Amplifier specs, does they matter?


For solid state designs, the manufacturers boast about their signal to noise ratios, total harmonic distortions, slew rates, frequency responses, and many others. Meanwhile, the makers of the tube amps praise the liquidity and musicality of their designs. Obviously, amplifiers with tubes don't measure nearly as well as solid state amps. So, do any of these specifications really matter?
psag

Showing 3 responses by kijanki

Dasign, I would stay away from amplifier that exactly doubles power because in order for this to happen power supply has to be strong enough while output has to be "tightly regulated" which is another word for the "deep negative feedback". In addition many new amplifiers have small amount of power supply caps and tiny transformers since they use ultra quiet line/load regulated SMPS.
Psaq, In normal test for THD amplifier is fed with pure sinewave ant tested at the output for anything else present. Not only that this test says nothing about THD when driving your speaker but also won't show any high order harmonics manufactured by deep negative feedback in Transient Intermodulation.

40dB of negative feedback means that amp was designed with 100x higher gain that is reduced back to normal by feeding output signal to the input in opposite phase (cancelling 99% of the input signal). This scheme is wonderful and improves everything 100 fold, but when rapidly changing signal (music) is applied amplifier for a moment has higher gain (because of input/output delay) and output overshoots (signal fed back to the input is too late). It can be easily shown when testing amplifier with square wave. This overshoot translates into unpleasant high order odd harmonics. Such amp will have fantastic THD, IMD, DF etc. specifications but it will sound horrible - guaranteed. Even power ratings can be very misleading. Because of all that I think that specifications are pretty much garbage. I would use them only, as Al stated, to exclude certain amps that, for instance, cannot drive my speakers etc.
Mapman, there is nothing wrong with use of negative feedback but it has to be done right. Using deep global NGF to achieve better spects at the expense of the sound is what I'm against. Why would anybody need DF=1000 if choke in series with the woofer limits it to less than 100 anyway. Speaker impedance, mostly resistive, already poses limitation. I can understand output impedance 10x lower than 4ohm to provide good damping (DF=20@8ohm) but above it it is just nonsense. Class D amplifiers have very high DF at low frequencies but it wasn't intended IMHO. It comes from the fact that speaker is always shorted between two low impedance points (GND, VCC) by very low impedance Mosfets switches. Some negative feedback, used to linearize output, reduced output impedance even more.

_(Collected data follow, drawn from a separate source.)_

Lemma retry_loop_returns (b : nat) :
  forall (i : Z) (req : Request) (resp r : Response) (s s' : St),
    1 <= i ->
    retry_loop env b i req resp s = (Ret (inl r), s') ->
    (r = resp /\ sends (world s') = sends (world s) \/
     (sends (world s) < sends (world s'))%nat /\
     RoundTrip env (pred (sends (world s'))) req = inl r) /\
    (StatusCode r <> 429 \/
     ParseInt (Header_Get (RespHeader r) "Retry-After") = None \/
     sends (world s') = (sends (world s) + b)%nat \/
     3 <= i + Z.of_nat (sends (world s') - sends (world s))).
Proof.
  induction b as [|b IH]; intros i req resp r s s' Hi H.
  - cbn in H. injection H as <- <-. split; [left; auto|].
    right; right; left. lia.
  - rewrite retry_loop_S in H.
    destruct (i <? 3) eqn:Ei.
    2:{ cbn in H. injection H as <- <-. apply Z.ltb_ge in Ei.
        split; [left; auto|]. right; right; right. lia. }
    destruct (StatusCode resp =? 429) eqn:Es.
    2:{ cbn in H. injection H as <- <-. apply Z.eqb_neq in Es.
        split; [left; auto|]. left. exact Es. }
    cbn [andb] in H. apply Z.ltb_lt in Ei.
    destruct (ParseInt (Header_Get (RespHeader resp) "Retry-After")) as [n|] eqn:Ep.
    2:{ injection H as <- <-. split; [left; auto|]. right; left. exact Ep. }
    destruct (Int63n _ n) as [j|]; [|discriminate H].
    destruct (RoundTrip env (sends (world s)) req) as [resp'|err] eqn:Er;
      [|discriminate H].
    rewrite (wrap64_id (i + 1)) in H by (unfold int64_min, int64_max; lia).
    pose proof (retry_loop_frame env b (i + 1) req resp' (retried env req n j s)) as HF.
    rewrite H in HF. cbn [snd] in HF. destruct HF as (_ & HM & _).
    apply IH in H; [|lia].
    change (sends (world (retried env req n j s))) with (S (sends (world s))) in *.
    destruct H as [[[-> HE]|[HL HR]] HD].
    + split.
      * right. split; [lia|]. rewrite HE. cbn [pred]. exact Er.
      * destruct HD as [HD|[HD|[HD|HD]]]; auto; right; right; [left|right]; lia.
    + split.
      * right. split; [lia|exact HR].
      * destruct HD as [HD|[HD|[HD|HD]]]; auto; right; right; [left|right]; lia.
Qed.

Extending frequency response to >100kHz might be a good thing to avoid phase shift in audio range (poor summing of harmonics) while reducing THD to fraction of percent should be enough. Good design involves quality components combined with very linear topology. Frequency limited input circuit should be followed by extremely fast output stages.

In short it should be very linear and fast to start with instead of fixing it with NGF.

It should be just enough of negative feedback to reduce THD, IMD to fraction of percent (only few times reduction). Bandwidth will increase but you need to reduce it at the input back to one that amp had before feedback was applied. This will prevent TIM completely but amplifier has to be fast to start with.